• [PROBLEM TO SOLVE]: In the listing that follows, locate the line containing "(combine st (blk" and the line containing "infinities and Numbers". Retype exactly those two lines and every line between them, and nothing more.

• [RECORDS FOR THE TASK]:

(** * Wallet session page (src/app/page.tsx): a shallow embedding

    The page component keeps eleven React state slots and drives them from
    its handlers.  Embedded below are [checkAndSwitchNetwork],
    [getBalance], [validateTransaction], [sendTransaction],
    [handleAccountsChanged], [handleChainChanged], [getLastTransactions]
    and [connectWallet], as computations in a small monad carrying the
    pending state updates, the log of calls made to external capabilities,
    and JavaScript's abrupt completions (early [return], [throw]); and the
    branching parts of the status box the page renders.

    The handlers call into the JavaScript runtime ([BigInt], [parseInt],
    [parseFloat], [Number.prototype.toFixed]) and into the ethers v6
    library ([isAddress], [parseUnits], [formatEther]).  Neither is part of
    the repository; both are modelled here from their published
    definitions (ECMA-262 and the ethers v6 sources) so that the handlers
    can be evaluated on concrete inputs.

    Strings are Rocq strings: sequences of code units below 256. *)

From Stdlib Require Import String Ascii ZArith NArith List Bool Lia.
Import ListNotations.
Local Open Scope string_scope.
Local Open Scope Z_scope.

(* ===================================================================== *)
(** * Characters and digit strings *)
(* ===================================================================== *)

Module Chars.

Definition code (c : ascii) : Z := Z.of_N (N_of_ascii c).

Definition between (lo hi : Z) (c : ascii) : bool :=
  (lo <=? code c) && (code c <=? hi).

(** [0-9] *)
Definition is_digit (c : ascii) : bool := between 48 57 c.
Definition is_upper (c : ascii) : bool := between 65 90 c.
Definition is_lower (c : ascii) : bool := between 97 122 c.
(** [0-9a-fA-F] *)
Definition is_hex (c : ascii) : bool :=
  is_digit c || between 65 70 c || between 97 102 c.
(** [0-9A-Za-z] *)
Definition is_alnum (c : ascii) : bool := is_digit c || is_upper c || is_lower c.

(** ECMA-262 WhiteSpace and LineTerminator code points below 256:
    TAB, LF, VT, FF, CR, SP, NBSP. *)
Definition is_space (c : ascii) : bool :=
  between 9 13 c || (code c =? 32) || (code c =? 160).

Definition of_code (z : Z) : ascii := ascii_of_N (Z.to_N z).

Definition to_lower (c : ascii) : ascii :=
  if is_upper c then of_code (code c + 32) else c.
Definition to_upper (c : ascii) : ascii :=
  if is_lower c then of_code (code c - 32) else c.

(** Value of a digit in a radix up to 36; [None] when the character is not
    a digit of that radix. *)
Definition digit_value (radix : Z) (c : ascii) : option Z :=
  let v := if is_digit c then code c - 48
           else if is_upper c then code c - 55
           else if is_lower c then code c - 87
           else 36 in
  if v <? radix then Some v else None.

Definition is_radix_digit (radix : Z) (c : ascii) : bool :=
  match digit_value radix c with Some _ => true | None => false end.

Definition digit_char (d : Z) : ascii :=
  if d <? 10 then of_code (48 + d) else of_code (87 + d).

End Chars.

Module Str.

Fixpoint all (p : ascii -> bool) (s : string) : bool :=
  match s with
  | EmptyString => true
  | String c r => p c && all p r
  end.

(** Longest prefix of characters satisfying [p], and the rest. *)
Fixpoint span (p : ascii -> bool) (s : string) : string * string :=
  match s with
  | EmptyString => (EmptyString, EmptyString)
  | String c r =>
      if p c then let '(a, b) := span p r in (String c a, b)
      else (EmptyString, s)
  end.

Fixpoint drop_while (p : ascii -> bool) (s : string) : string :=
  match s with
  | EmptyString => EmptyString
  | String c r => if p c then drop_while p r else s
  end.

Definition rev (s : string) : string :=
  string_of_list_ascii (List.rev (list_ascii_of_string s)).

Definition len (s : string) : Z := Z.of_nat (String.length s).

Definition map (f : ascii -> ascii) (s : string) : string :=
  string_of_list_ascii (List.map f (list_ascii_of_string s)).

(** [s.substring(n)] for [0 <= n]. *)
Fixpoint drop (n : nat) (s : string) : string :=
  match n, s with
  | O, _ => s
  | S n', EmptyString => EmptyString
  | S n', String _ r => drop n' r
  end.

(** [s.substring(0, n)]. *)
Fixpoint take (n : nat) (s : string) : string :=
  match n, s with
  | O, _ => EmptyString
  | S n', EmptyString => EmptyString
  | S n', String c r => String c (take n' r)
  end.

Fixpoint repeat (c : ascii) (n : nat) : string :=
  match n with
  | O => EmptyString
  | S n' => String c (repeat c n')
  end.

(** If [s] starts with [p], the remainder after [p]. *)
Fixpoint strip_prefix (p s : string) : option string :=
  match p, s with
  | EmptyString, _ => Some s
  | String a p', String b s' =>
      if Ascii.eqb a b then strip_prefix p' s' else None
  | String _ _, EmptyString => None
  end.

(** Mathematical value of a string of radix digits, most significant
    first; characters that are not digits count as zero (callers only pass
    digit strings). *)
Fixpoint digits_value_from (radix : Z) (acc : Z) (s : string) : Z :=
  match s with
  | EmptyString => acc
  | String c r =>
      let d := match Chars.digit_value radix c with Some v => v | None => 0 end in
      digits_value_from radix (acc * radix + d) r
  end.

Definition digits_value (radix : Z) (s : string) : Z :=
  digits_value_from radix 0 s.

(** Decimal digits of a non-negative integer, least significant first. *)
Fixpoint digits_rev (radix : Z) (fuel : nat) (n : Z) : list ascii :=
  match fuel with
  | O => []
  | S f =>
      if n <? radix then [Chars.digit_char n]
      else Chars.digit_char (n mod radix) :: digits_rev radix f (n / radix)
  end.

(** [n.toString(radix)] for a non-negative integer [n] (BigInt or integral
    Number below 1e21): no leading zeros, ["0"] for zero.  The fuel
    [log2 n + 1] bounds the number of digits in every radix >= 2. *)
Definition of_Z (radix : Z) (n : Z) : string :=
  string_of_list_ascii
    (List.rev (digits_rev radix (S (Z.to_nat (Z.log2 n))) n)).

End Str.

(* ===================================================================== *)
(** * Keccak-256, as used by ethers' address checksum *)
(* ===================================================================== *)

Module Keccak.

Definition w64 : Z := Z.ones 64.

Definition rotl (x n : Z) : Z :=
  Z.land (Z.lor (Z.shiftl x n) (Z.shiftr x (64 - n))) w64.

(** The state is 25 lanes of 64 bits; lane (x, y) sits at index x + 5y. *)
Definition lane (st : list Z) (x y : nat) : Z :=
  nth ((x mod 5) + 5 * (y mod 5))%nat st 0.

Definition build (f : nat -> nat -> Z) : list Z :=
  List.map (fun i => f (i mod 5)%nat (i / 5)%nat) (seq 0 25).

Definition rotation_offsets : list Z :=
  [  0;  1; 62; 28; 27;
    36; 44;  6; 55; 20;
     3; 10; 43; 25; 39;
    41; 45; 15; 21;  8;
    18;  2; 61; 56; 14 ].

Definition round_constants : list Z :=
  [ 0x0000000000000001; 0x0000000000008082; 0x800000000000808A;
    0x8000000080008000; 0x000000000000808B; 0x0000000080000001;
    0x8000000080008081; 0x8000000000008009; 0x000000000000008A;
    0x0000000000000088; 0x0000000080008009; 0x000000008000000A;
    0x000000008000808B; 0x800000000000008B; 0x8000000000008089;
    0x8000000000008003; 0x8000000000008002; 0x8000000000000080;
    0x000000000000800A; 0x800000008000000A; 0x8000000080008081;
    0x8000000000008080; 0x0000000080000001; 0x8000000080008008 ].

Definition theta (st : list Z) : list Z :=
  let C x := Z.lxor (lane st x 0) (Z.lxor (lane st x 1)
             (Z.lxor (lane st x 2) (Z.lxor (lane st x 3) (lane st x 4)))) in
  let D x := Z.lxor (C (x + 4)%nat) (rotl (C (x + 1)%nat) 1) in
  build (fun x y => Z.lxor (lane st x y) (D x)).

(** B[y][2x+3y] = rotl(A[x][y], r[x][y]), read from the target side. *)
Definition rho_pi (st : list Z) : list Z :=
  build (fun X Y =>
    let x := ((X + 3 * Y) mod 5)%nat in
    rotl (lane st x X) (nth (x + 5 * X)%nat rotation_offsets 0)).

Definition chi (st : list Z) : list Z :=
  build (fun x y =>
    Z.lxor (lane st x y)
      (Z.land (Z.lxor (lane st (x + 1) y) w64) (lane st (x + 2) y))).

Definition iota (rc : Z) (st : list Z) : list Z :=
  match st with
  | a :: r => Z.lxor a rc :: r
  | [] => []
  end.

Definition round (st : list Z) (rc : Z) : list Z :=
  iota rc (chi (rho_pi (theta st))).

Definition keccak_f (st : list Z) : list Z :=
  fold_left round round_constants st.

(** Little-endian lane of eight bytes. *)
Fixpoint lane_of_bytes (bs : list Z) : Z :=
  match bs with
  | [] => 0
  | b :: r => Z.lor b (Z.shiftl (lane_of_bytes r) 8)
  end.

Fixpoint lanes_of_bytes (n : nat) (bs : list Z) : list Z :=
  match n with
  | O => []
  | S n' => lane_of_bytes (firstn 8 bs) :: lanes_of_bytes n' (skipn 8 bs)
  end.

Definition bytes_of_lane (l : Z) : list Z :=
  List.map (fun i => Z.land (Z.shiftr l (8 * Z.of_nat i)) 255) (seq 0 8).

Definition rate : nat := 136.

(** pad10*1 with the Keccak domain byte 0x01: the padded message is a
    whole number of 136-byte blocks. *)
Definition pad (msg : list Z) : list Z :=
  let r := (rate - (List.length msg mod rate))%nat in
  if (r =? 1)%nat then msg ++ [0x81]
  else msg ++ [0x01] ++ List.repeat 0 (r - 2) ++ [0x80].

Definition xor_lanes (st blk : list Z) : list Z :=
  List.map (fun p => Z.lxor (fst p) (snd p))
    (combine st (blk ++ List.repeat 0 (25 - List.length blk))).

Fixpoint absorb (blocks : nat) (st : list Z) (bs : list Z) : list Z :=
  match blocks with
  | O => st
  | S n =>
      let blk := lanes_of_bytes 17 (firstn rate bs) in
      absorb n (keccak_f (xor_lanes st blk)) (skipn rate bs)
  end.

(** keccak256 of a byte sequence: the 32-byte digest. *)
Definition keccak256 (msg : list Z) : list Z :=
  let p := pad msg in
  let st := absorb (List.length p / rate) (List.repeat 0 25) p in
  firstn 32 (flat_map bytes_of_lane (firstn 4 st)).

End Keccak.

(* ===================================================================== *)
(** * The JavaScript runtime functions the page calls *)
(* ===================================================================== *)

Module JS.

(** ** Number: IEEE 754 binary64

    A finite Number is [(-1)^neg * m * 2^e] with [0 <= m < 2^53] and
    [-1074 <= e <= 971], where [m >= 2^52] unless [e = -1074]; this
    representation is unique. *)
Inductive number : Type :=
| NaN
| Inf (neg : bool)
| Fin (neg : bool) (m e : Z).

(** The Number value for the non-negative rational [n / d] (0 <= n,
    0 < d): round to nearest, ties to even. *)
Definition round_ratio (neg : bool) (n d : Z) : number :=
  if n =? 0 then Fin neg 0 (-1074) else
  let scaled e := if 0 <=? e then (n, d * 2 ^ e) else (n * 2 ^ (- e), d) in
  let e1 := Z.log2 n - Z.log2 d - 53 in
  let e2 := let '(a, b) := scaled e1 in
            if 2 ^ 53 <=? a / b then e1 + 1 else e1 in
  let e := Z.max e2 (-1074) in
  let '(a, b) := scaled e in
  let q := a / b in
  let r := a mod b in
  let m := if 2 * r <? b then q
           else if b <? 2 * r then q + 1
           else if Z.even q then q else q + 1 in
  let '(m, e) := if m =? 2 ^ 53 then (2 ^ 52, e + 1) else (m, e) in
  if 971 <? e then Inf neg else Fin neg m e.

(** The Number value for a mathematical integer. *)
Definition of_Z (z : Z) : number := round_ratio (z <? 0) (Z.abs z) 1.

(** The mathematical value of an integral Number; [None] for NaN, the
    infinities and Numbers with a fractional part. *)
Definition to_Z (x : number) : option Z :=
  match x with
  | Fin neg m e =>
      let sign := if neg then -1 else 1 in
      if 0 <=? e then Some (sign * (m * 2 ^ e))
      else if m mod 2 ^ (- e) =? 0 then Some (sign * (m / 2 ^ (- e)))
      else None
  | _ => None
  end.

(** ToBoolean on a Number: false for +0, -0 and NaN. *)
Definition truthy (x : number) : bool :=
  match x with
  | NaN => false
  | Inf _ => true
  | Fin _ m _ => negb (m =? 0)
  end.

(** [BigInt(x)] on a Number: a RangeError ([None]) unless [x] is integral. *)
Definition BigInt_of_number (x : number) : option Z := to_Z x.

(** ** Strings to numbers *)

Definition trim_start (s : string) : string := Str.drop_while Chars.is_space s.
Definition trim (s : string) : string :=
  Str.rev (Str.drop_while Chars.is_space (Str.rev (trim_start s))).

Definition nonempty (s : string) : bool :=
  match s with EmptyString => false | _ => true end.

Definition digits_only (radix : Z) (s : string) : option Z :=
  if nonempty s && Str.all (Chars.is_radix_digit radix) s
  then Some (Str.digits_value radix s) else None.

(** A literal with a radix prefix 0x, 0o or 0b (in either case): its radix
    and the text after the prefix. *)
Definition prefixed_literal (t : string) : option (Z * string) :=
  match t with
  | String z (String k body) =>
      if Ascii.eqb z "0" then
        if Ascii.eqb (Chars.to_lower k) "x" then Some (16, body)
        else if Ascii.eqb (Chars.to_lower k) "o" then Some (8, body)
        else if Ascii.eqb (Chars.to_lower k) "b" then Some (2, body)
        else None
      else None
  | _ => None
  end.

• [SOLVED PROBLEM]:
    (combine st (blk ++ List.repeat 0 (25 - List.length blk))).

Fixpoint absorb (blocks : nat) (st : list Z) (bs : list Z) : list Z :=
  match blocks with
  | O => st
  | S n =>
      let blk := lanes_of_bytes 17 (firstn rate bs) in
      absorb n (keccak_f (xor_lanes st blk)) (skipn rate bs)
  end.

(** keccak256 of a byte sequence: the 32-byte digest. *)
Definition keccak256 (msg : list Z) : list Z :=
  let p := pad msg in
  let st := absorb (List.length p / rate) (List.repeat 0 25) p in
  firstn 32 (flat_map bytes_of_lane (firstn 4 st)).

End Keccak.

(* ===================================================================== *)
(** * The JavaScript runtime functions the page calls *)
(* ===================================================================== *)

Module JS.

(** ** Number: IEEE 754 binary64

    A finite Number is [(-1)^neg * m * 2^e] with [0 <= m < 2^53] and
    [-1074 <= e <= 971], where [m >= 2^52] unless [e = -1074]; this
    representation is unique. *)
Inductive number : Type :=
| NaN
| Inf (neg : bool)
| Fin (neg : bool) (m e : Z).

(** The Number value for the non-negative rational [n / d] (0 <= n,
    0 < d): round to nearest, ties to even. *)
Definition round_ratio (neg : bool) (n d : Z) : number :=
  if n =? 0 then Fin neg 0 (-1074) else
  let scaled e := if 0 <=? e then (n, d * 2 ^ e) else (n * 2 ^ (- e), d) in
  let e1 := Z.log2 n - Z.log2 d - 53 in
  let e2 := let '(a, b) := scaled e1 in
            if 2 ^ 53 <=? a / b then e1 + 1 else e1 in
  let e := Z.max e2 (-1074) in
  let '(a, b) := scaled e in
  let q := a / b in
  let r := a mod b in
  let m := if 2 * r <? b then q
           else if b <? 2 * r then q + 1
           else if Z.even q then q else q + 1 in
  let '(m, e) := if m =? 2 ^ 53 then (2 ^ 52, e + 1) else (m, e) in
  if 971 <? e then Inf neg else Fin neg m e.

(** The Number value for a mathematical integer. *)
Definition of_Z (z : Z) : number := round_ratio (z <? 0) (Z.abs z) 1.

(** The mathematical value of an integral Number; [None] for NaN, the
    infinities and Numbers with a fractional part. *)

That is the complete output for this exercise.